[Problem statement]
Work through the data line by line, gathering every line that has the word "JObj".
--
(* ===== verification/Codec.v ===== *)
(** * Struct tags: decoding JSON into Go structs and encoding them ([encoding/json] by reflection)

    A codec says how a Go type is encoded and decoded, and carries the proof that what is encoded decodes to
    the same value.  Codecs of structs are built from the list of their tags. *)

From S2P Require Import Prelude GoStrings GoStd JsonText GoNumber Types Token Json Utf8Valid.
#[local] Open Scope Z_scope.

(** [dec] decodes into a variable that holds a value; a variable starts as [zero].  [empty] is the notion of
    [omitempty], [good] the values JSON can carry: valid UTF-8, integers of [int] range, finite floats. *)
Record codec (A : Type) := MkCodec {
  enc : A -> option json;
  dec : A -> json -> option A;
  zero : A;
  empty : A -> bool;
  good : A -> Prop;
  depth : nat;
  enc_dec : forall a, good a -> exists j, enc a = Some j /\ json_fits depth j = true /\ dec zero (json_coerce j) = Some a;
  empty_zero : forall a, good a -> empty a = true -> a = zero
}.
Arguments enc {A}. Arguments dec {A}. Arguments zero {A}. Arguments empty {A}. Arguments good {A}.
Arguments depth {A}. Arguments enc_dec {A}. Arguments empty_zero {A}.

(** ** Basic types *)
Lemma string_law s : valid_utf8 s = true ->
  exists j, Some (JStr s) = Some j /\ json_fits 0 j = true /\ into_string EmptyString (json_coerce j) = Some s.
Proof. intros Hs. eexists. split_and!; [done..|]. cbn. by rewrite utf8_coerce_valid. Qed.

Definition string_codec : codec string :=
  MkCodec string (fun s => Some (JStr s)) into_string EmptyString (fun s => String.eqb s EmptyString)
    (fun s => valid_utf8 s = true) 0 string_law (fun s _ E => proj1 (String.eqb_eq s EmptyString) E).

Lemma int_law z : in_int z -> exists j, Some (JNum (Itoa z)) = Some j /\ json_fits 0 j = true /\ into_int 0 (json_coerce j) = Some z.
Proof. intros Hz. eexists. split; [done|]. split; [apply Itoa_number|]. by apply into_int_ok. Qed.

Definition int_codec : codec Z :=
  MkCodec Z (fun z => Some (JNum (Itoa z))) into_int 0 (fun z => z =? 0) in_int 0 int_law
    (fun z _ E => proj1 (Z.eqb_eq z 0) E).

Definition into_bool (old : bool) (j : json) : option bool :=
  match j with JNull => Some old | JBool b => Some b | _ => None end.

Lemma bool_law b : exists j, Some (JBool b) = Some j /\ json_fits 0 j = true /\ into_bool false (json_coerce j) = Some b.
Proof. by eexists. Qed.

Definition bool_codec : codec bool :=
  MkCodec bool (fun b => Some (JBool b)) into_bool false negb (fun _ => True) 0 (fun b _ => bool_law b)
    (fun b _ E => proj1 (negb_true_iff b) E).

Definition into_float (old : spec_float) (j : json) : option spec_float :=
  match j with JNull => Some old | JNum lit => ParseFloat lit | _ => None end.

Definition f0 : spec_float := S754_zero false.
Definition float_json (f : spec_float) : option json :=
  match float_literal f with Some lit => Some (JNum lit) | None => None end.

Lemma float_law f : is_Some (float_literal f) ->
  exists j, float_json f = Some j /\ json_fits 0 j = true /\ into_float f0 (json_coerce j) = Some f.
Proof.
  intros [lit Hl]. unfold float_json. rewrite Hl. apply float_literal_spec in Hl as [H1 H2]. eexists. by split_and!.
Qed.

(** [omitempty] is not used on a [float64], and the two zeros differ, so no value counts as empty. *)
Definition float_codec : codec spec_float :=
  MkCodec spec_float float_json into_float f0 (fun _ => false) (fun f => is_Some (float_literal f)) 0 float_law
    (fun f _ E => match Bool.diff_false_true E with end).

(** ** Slices *)

(** The elements are decoded into those the slice already has. *)
Fixpoint into_elements {A} (c : codec A) (old : list A) (l : list json) : option (list A) :=
  match l with
  | [] => Some []
  | j :: l =>
      x ← dec c (match old with o :: _ => o | [] => zero c end) j;
      xs ← into_elements c (drop 1 old) l;
      Some (x :: xs)
  end.

Definition into_slice {A} (c : codec A) (old : list A) (j : json) : option (list A) :=
  match j with JNull => Some [] | JArr l => into_elements c old l | _ => None end.

Definition slice_json {A} (c : codec A) (l : list A) : option json := js ← mapM (enc c) l; Some (JArr js).

Lemma slice_law {A} (c : codec A) l : Forall (good c) l ->
  exists j, slice_json c l = Some j /\ json_fits (S (depth c)) j = true /\ into_slice c [] (json_coerce j) = Some l.
Proof.
  intros Hl. enough (exists js, mapM (enc c) l = Some js /\ forallb (json_fits (depth c)) js = true
    /\ into_elements c [] (map json_coerce js) = Some l) as (js & H1 & H2 & H3).
  { exists (JArr js). unfold slice_json. rewrite H1. by split_and!. }
  induction Hl as [|a l Ha _ (js & H1 & H2 & H3)]; [by exists []|]. destruct (enc_dec c a Ha) as (j & E1 & E2 & E3).
  exists (j :: js). cbn. rewrite E1, H1, E2, E3. cbn. by rewrite H3.
Qed.

Lemma slice_empty {A} (c : codec A) l : Forall (good c) l -> (match l with [] => true | _ => false end) = true -> l = [].
Proof. by destruct l. Qed.

Definition slice_codec {A} (c : codec A) : codec (list A) :=
  MkCodec (list A) (slice_json c) (into_slice c) [] (fun l => match l with [] => true | _ => false end) (Forall (good c))
    (S (depth c)) (slice_law c) (slice_empty c).

(** ** Maps with string keys *)
Definition into_member {A} (c : codec A) (p : string * json) : option (string * A) := x ← dec c (zero c) p.2; Some (p.1, x).
Definition into_map {A} (c : codec A) (old : gmap string A) (j : json) : option (gmap string A) :=
  match j with
  | JNull => Some ∅
  | JObj l => kvs ← mapM (into_member c) l; Some (list_to_map (reverse kvs) ∪ old)
  | _ => None
  end.

Definition member_json {A} (c : codec A) (p : string * A) : option (string * json) := j ← enc c p.2; Some (p.1, j).
Definition map_json {A} (c : codec A) (m : gmap string A) : option json := l ← mapM (member_json c) (map_entries m); Some (JObj l).

Lemma map_entries_map {A} (m : gmap string A) : list_to_map (reverse (map_entries m)) = m.
Proof.
  apply map_eq. intros k. destruct (m !! k) as [v|] eqn:E.
  - apply elem_of_list_to_map_1; [rewrite reverse_Permutation; apply map_entries_NoDup|]. by apply elem_of_reverse, elem_of_map_entries.
  - apply not_elem_of_list_to_map_1. intros ((k' & v) & -> & Hk)%list_elem_of_fmap. apply elem_of_reverse, map_entries_elem in Hk.
    cbn in E. congruence.
Qed.

Definition good_map {A} (c : codec A) (m : gmap string A) : Prop := map_Forall (fun k v => valid_utf8 k = true /\ good c v) m.

Lemma map_law {A} (c : codec A) m : good_map c m ->
  exists j, map_json c m = Some j /\ json_fits (S (depth c)) j = true /\ into_map c ∅ (json_coerce j) = Some m.
Proof.
  intros Hm. assert (Hl : Forall (fun p => valid_utf8 p.1 = true /\ good c p.2) (map_entries m)).
  { apply Forall_forall. intros [k v] Hkv%map_entries_elem. exact (Hm _ _ Hkv). }
  enough (exists js, mapM (member_json c) (map_entries m) = Some js /\ forallb (fun p => json_fits (depth c) p.2) js = true
    /\ mapM (into_member c) (map coerce_member js) = Some (map_entries m)) as (js & H1 & H2 & H3).
  { exists (JObj js). unfold map_json. rewrite H1. split_and!; [done..|]. rewrite json_coerce_obj. unfold into_map.
    change (map _ js) with (map coerce_member js). rewrite H3. cbn [mbind option_bind].
    by rewrite (right_id_L ∅ (∪)), map_entries_map. }
  induction Hl as [|[k a] l [Hk Ha] _ (js & H1 & H2 & H3)]; [by exists []|]. cbn [fst snd] in Hk, Ha.
  destruct (enc_dec c a Ha) as (j & E1 & E2 & E3). exists ((k, j) :: js). cbn [mapM map forallb snd].
  change (member_json c (k, a)) with (j ← enc c a; Some (k, j)). rewrite E1, H1, E2, H2. split_and!; [done..|].
  change (into_member c (coerce_member (k, j))) with (x ← dec c (zero c) (json_coerce j); Some (utf8_coerce k, x)).
  by rewrite E3, H3, utf8_coerce_valid.
Qed.

Lemma map_empty_zero {A} (c : codec A) m : good_map c m -> (size m =? 0)%nat = true -> m = ∅.
Proof. by intros _ Hs%Nat.eqb_eq%map_size_empty_inv. Qed.

Definition map_codec {A} (c : codec A) : codec (gmap string A) :=
  MkCodec (gmap string A) (map_json c) (into_map c) ∅ (fun m => (size m =? 0)%nat) (good_map c) (S (depth c)) (map_law c)
    (map_empty_zero c).

(** ** Structs *)

(** The exported fields with their tags: name, [omitempty], type. *)
Inductive fields : Type -> Type :=
| FNil : fields unit
| FCons {T R} (name : string) (omitempty : bool) (c : codec T) (rest : fields R) : fields (T * R).

Fixpoint field_names {P} (fs : fields P) : list string :=
  match fs with FNil => [] | FCons name _ _ rest => name :: field_names rest end.

Fixpoint set_field {P} (fs : fields P) (n : string) (j : json) : P -> option P :=
  match fs with
  | FNil => fun p => Some p
  | FCons name _ c rest => fun p =>
      if String.eqb n name then x ← dec c p.1 j; Some (x, p.2) else r ← set_field rest n j p.2; Some (p.1, r)
  end.

Fixpoint fields_json {P} (fs : fields P) : P -> option (list (string * json)) :=
  match fs with
  | FNil => fun _ => Some []
  | FCons name omitempty c rest => fun p =>
      l ← fields_json rest p.2;
      if omitempty && empty c p.1 then Some l else j ← enc c p.1; Some ((name, j) :: l)
  end.

Fixpoint zeros {P} (fs : fields P) : P :=
  match fs with FNil => tt | FCons _ _ c rest => (zero c, zeros rest) end.
Fixpoint good_fields {P} (fs : fields P) : P -> Prop :=
  match fs with FNil => fun _ => True | FCons _ _ c rest => fun p => good c p.1 /\ good_fields rest p.2 end.
Fixpoint fields_depth {P} (fs : fields P) : nat :=
  match fs with FNil => O | FCons _ _ c rest => Nat.max (depth c) (fields_depth rest) end.

Definition into_struct {A P} (fs : fields P) (to : A -> P) (mk : P -> A) (old : A) (j : json) : option A :=
  match j with
  | JNull => Some old
  | JObj l => p ← decode_fields (field_names fs) (set_field fs) l (to old); Some (mk p)
  | _ => None
  end.

Definition struct_json {A P} (fs : fields P) (to : A -> P) (a : A) : option json := l ← fields_json fs (to a); Some (JObj l).

(** Distinct names of ASCII letters. *)
Definition tags_ok (names : list string) : bool :=
  bool_decide (NoDup names) && forallb (fun n => bool_decide (utf8_coerce n = n)) names.

(** Fields of the rest of a struct leave the first field alone. *)
Lemma decode_rest {T R} names name o (c : codec T) (rest : fields R) l : forall x r,
  Forall (fun p => p.1 <> name /\ field_named names p.1 = Some p.1) l ->
  decode_fields names (set_field (FCons name o c rest)) l (x, r) = (r ← decode_fields names (set_field rest) l r; Some (x, r)).
Proof.
  induction l as [|[k j] l IH]; intros x r Hl; [done|]. rewrite Forall_cons in Hl. destruct Hl as [[Hk Hn] Hl]. cbn [fst] in *.
  cbn [decode_fields]. rewrite Hn. cbn [set_field fst snd]. destruct (String.eqb_spec k name); [done|].
  destruct (set_field rest k j r) as [r'|]; [|done]. cbn [mbind option_bind]. by apply IH.
Qed.

Lemma field_named_exact names n : n ∈ names -> field_named names n = Some n.
Proof.
  intros Hn. unfold field_named. destruct (List.find (String.eqb n) names) as [m|] eqn:E.
  - apply List.find_some in E as [_ E%String.eqb_eq]. by subst.
  - exfalso. apply list_elem_of_In, (List.find_none _ _ E n) in Hn. by rewrite String.eqb_refl in Hn.
Qed.

Lemma fields_law names {P} (fs : fields P) p :
  NoDup (field_names fs) -> Forall (fun n => n ∈ names /\ utf8_coerce n = n) (field_names fs) -> good_fields fs p ->
  exists l, fields_json fs p = Some l /\ forallb (fun p => json_fits (fields_depth fs) p.2) l = true
  /\ Forall (fun q => q.1 ∈ field_names fs) l
  /\ decode_fields names (set_field fs) (map coerce_member l) (zeros fs) = Some p.
Proof.
  induction fs as [|T R name o c rest IH]; [by destruct p; exists []|]. destruct p as [x r]. cbn [field_names].
  rewrite NoDup_cons, Forall_cons. intros [Hnot Hnd] [[Hin Hco] Hall] [Hx Hr]. cbn [fst snd] in *.
  destruct (IH r Hnd Hall Hr) as (l & H1 & H2 & H3 & H4). cbn [fields_json fst snd fields_depth zeros].
  assert (Hf : forallb (fun p => json_fits (Nat.max (depth c) (fields_depth rest)) p.2) l = true).
  { rewrite forallb_forall in H2 |- *. intros q Hq. apply (json_fits_mono (fields_depth rest)); [lia|by apply H2]. }
  assert (Hrest : forall y, decode_fields names (set_field (FCons name o c rest)) (map coerce_member l) (y, zeros rest)
    = Some (y, r)).
  { intros y. rewrite decode_rest; [by rewrite H4|]. apply Forall_map, Forall_forall.
    intros q Hq. pose proof (proj1 (Forall_forall _ _) H3 q Hq) as Hq3. destruct (proj1 (Forall_forall _ _) Hall _ Hq3) as [Hm Hc]. unfold coerce_member. cbn [fst]. rewrite Hc.
    split; [by intros E; rewrite <- E in Hnot|by apply field_named_exact]. }
  rewrite H1. cbn [mbind option_bind]. destruct (o && empty c x) eqn:Eo.
  - exists l. split_and!; [done..| |].
    + eapply Forall_impl; [exact H3|]. intros q Hq. by right.
    + rewrite Hrest. apply andb_true_iff in Eo as [_ Eo]. by rewrite <- (empty_zero c x Hx Eo).
  - destruct (enc_dec c x Hx) as (j & E1 & E2 & E3). exists ((name, j) :: l). rewrite E1. split_and!; [done|..].
    + cbn [forallb snd]. rewrite Hf, andb_true_r. apply (json_fits_mono (depth c)); [lia|done].
    + constructor; [by left|]. eapply Forall_impl; [exact H3|]. intros q Hq. by right.
    + cbn [map decode_fields]. unfold coerce_member at 1. cbn [fst snd]. rewrite Hco, field_named_exact by done.
      cbn [set_field]. rewrite String.eqb_refl. cbn [fst snd]. rewrite E3. cbn [mbind option_bind]. apply Hrest.
Qed.

Section struct.
Context {A P} (fs : fields P) (to : A -> P) (mk : P -> A) (Htags : tags_ok (field_names fs) = true) (Hto : forall p, to (mk p) = p) (Hmk : forall a, mk (to a) = a).

Lemma struct_law a : good_fields fs (to a) ->
  exists j, struct_json fs to a = Some j /\ json_fits (S (fields_depth fs)) j = true
  /\ into_struct fs to mk (mk (zeros fs)) (json_coerce j) = Some a.
Proof.
  intros Ha. apply andb_true_iff in Htags as [H1%bool_decide_eq_true H2]. rewrite forallb_forall in H2.
  destruct (fields_law (field_names fs) fs (to a) H1) as (l & E1 & E2 & _ & E3); [|done|].
  { apply Forall_forall. intros n Hn. split; [done|]. apply (bool_decide_eq_true (utf8_coerce n = n)), H2. by apply list_elem_of_In. }
  exists (JObj l). unfold struct_json. rewrite E1. split_and!; [done..|]. rewrite json_coerce_obj. cbn [into_struct].
  change (map _ l) with (map coerce_member l). rewrite Hto, E3. cbn. by rewrite Hmk.
Qed.

Definition struct_codec : codec A :=
  MkCodec A (struct_json fs to) (into_struct fs to mk) (mk (zeros fs)) (fun _ => false) (fun a => good_fields fs (to a))
    (S (fields_depth fs)) struct_law (fun _ _ E => match Bool.diff_false_true E with end).
End struct.

Definition tag {T R} (name : string) (c : codec T) (rest : fields R) : fields (T * R) := FCons name false c rest.
Definition tag_omitempty {T R} (name : string) (c : codec T) (rest : fields R) : fields (T * R) := FCons name true c rest.

(** The side conditions of a struct codec. *)
Ltac tags_ok := vm_compute; reflexivity.
Ltac record_eta := by intros [].
Ltac tuple_eta := intros p; repeat match goal with p : _ * _ |- _ => destruct p | p : unit |- _ => destruct p end; reflexivity.

(** ** Texts *)
Section text.
Context {A} (c : codec A) (Hdepth : (depth c <= maxNestingDepth)%nat).

(** [json.NewDecoder(r).Decode(&v)] of a zero [v]; [body] is what can be read. *)
Definition Decode (body : list byte) : option A := j ← json_first body; dec c (zero c) j.

(** [json.Unmarshal(data, &v)] of a zero [v]. *)
Definition Unmarshal_into (data : list byte) : option A := j ← json_parse data; dec c (zero c) j.

#[global] Strategy 900 [Decode Unmarshal_into].

Definition Encode (a : A) : option (list byte) := j ← enc c a; Some (json_print j).

Lemma Encode_Decode a rest : good c a -> stops rest ->
  exists body, Encode a = Some body /\ Decode (body ++ rest) = Some a /\ Unmarshal_into body = Some a.
Proof using Hdepth.
  intros Ha Hr. destruct (enc_dec c a Ha) as (j & E1 & E2 & E3). unfold Encode. rewrite E1. eexists. split; [done|].
  assert (json_fits maxNestingDepth j = true) by by eapply json_fits_mono.
  unfold Decode, Unmarshal_into. by rewrite json_first_print, json_parse_print.
Qed.
End text.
--
[Expected answer]
  | JObj l => kvs ← mapM (into_member c) l; Some (list_to_map (reverse kvs) ∪ old)
Definition map_json {A} (c : codec A) (m : gmap string A) : option json := l ← mapM (member_json c) (map_entries m); Some (JObj l).
  { exists (JObj js). unfold map_json. rewrite H1. split_and!; [done..|]. rewrite json_coerce_obj. unfold into_map.
  | JObj l => p ← decode_fields (field_names fs) (set_field fs) l (to old); Some (mk p)
Definition struct_json {A P} (fs : fields P) (to : A -> P) (a : A) : option json := l ← fields_json fs (to a); Some (JObj l).
  exists (JObj l). unfold struct_json. rewrite E1. split_and!; [done..|]. rewrite json_coerce_obj. cbn [into_struct].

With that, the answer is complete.